WHAT NEEDS TO BE DONE: Find every line below with the word "world" in it, and copy each one.

——————————

(* ===== verification/IpamCorrect.v ===== *)
(** * Correctness of the IPAM controller

    The theorems about [Ipam], against the interfaces: any address set with the
    laws of [UInt32SetChooser], any API server with [KosLaws]. *)

From S2P Require Import Prelude GoStr UInt32Set GoNet ApiTypes SubnetStrategy IpLock KosApi Ipam.
Import GoNet Ipam.

Module IpamCorrect.

Section Correct.
Context {S W : Type} `{UInt32Set S, !UInt32SetChooser S, !SetLaws S, !ChooserLaws S}.
Context `{KosClient W, !KosLaws W}.
Variable new_set : S.
Hypothesis new_set_ok : set_ok new_set.
Hypothesis new_set_empty : ∀ x, ¬ set_mem new_set x.
#[local] Abbreviation St := (@State S W).
Implicit Types s : St.

Lemma runs_call {A} (f : W → A * W) s (Q : A → St → Prop) :
  Q (f (world s)).1 (MkState (atts s) (addrCache s) (queue s) (f (world s)).2) →
  runs (call f) s Q.
Proof. unfold runs, call. by destruct (f (world s)). Qed.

——————————

YOUR RESPONSE:
  Q (f (world s)).1 (MkState (atts s) (addrCache s) (queue s) (f (world s)).2) →
Proof. unfold runs, call. by destruct (f (world s)). Qed.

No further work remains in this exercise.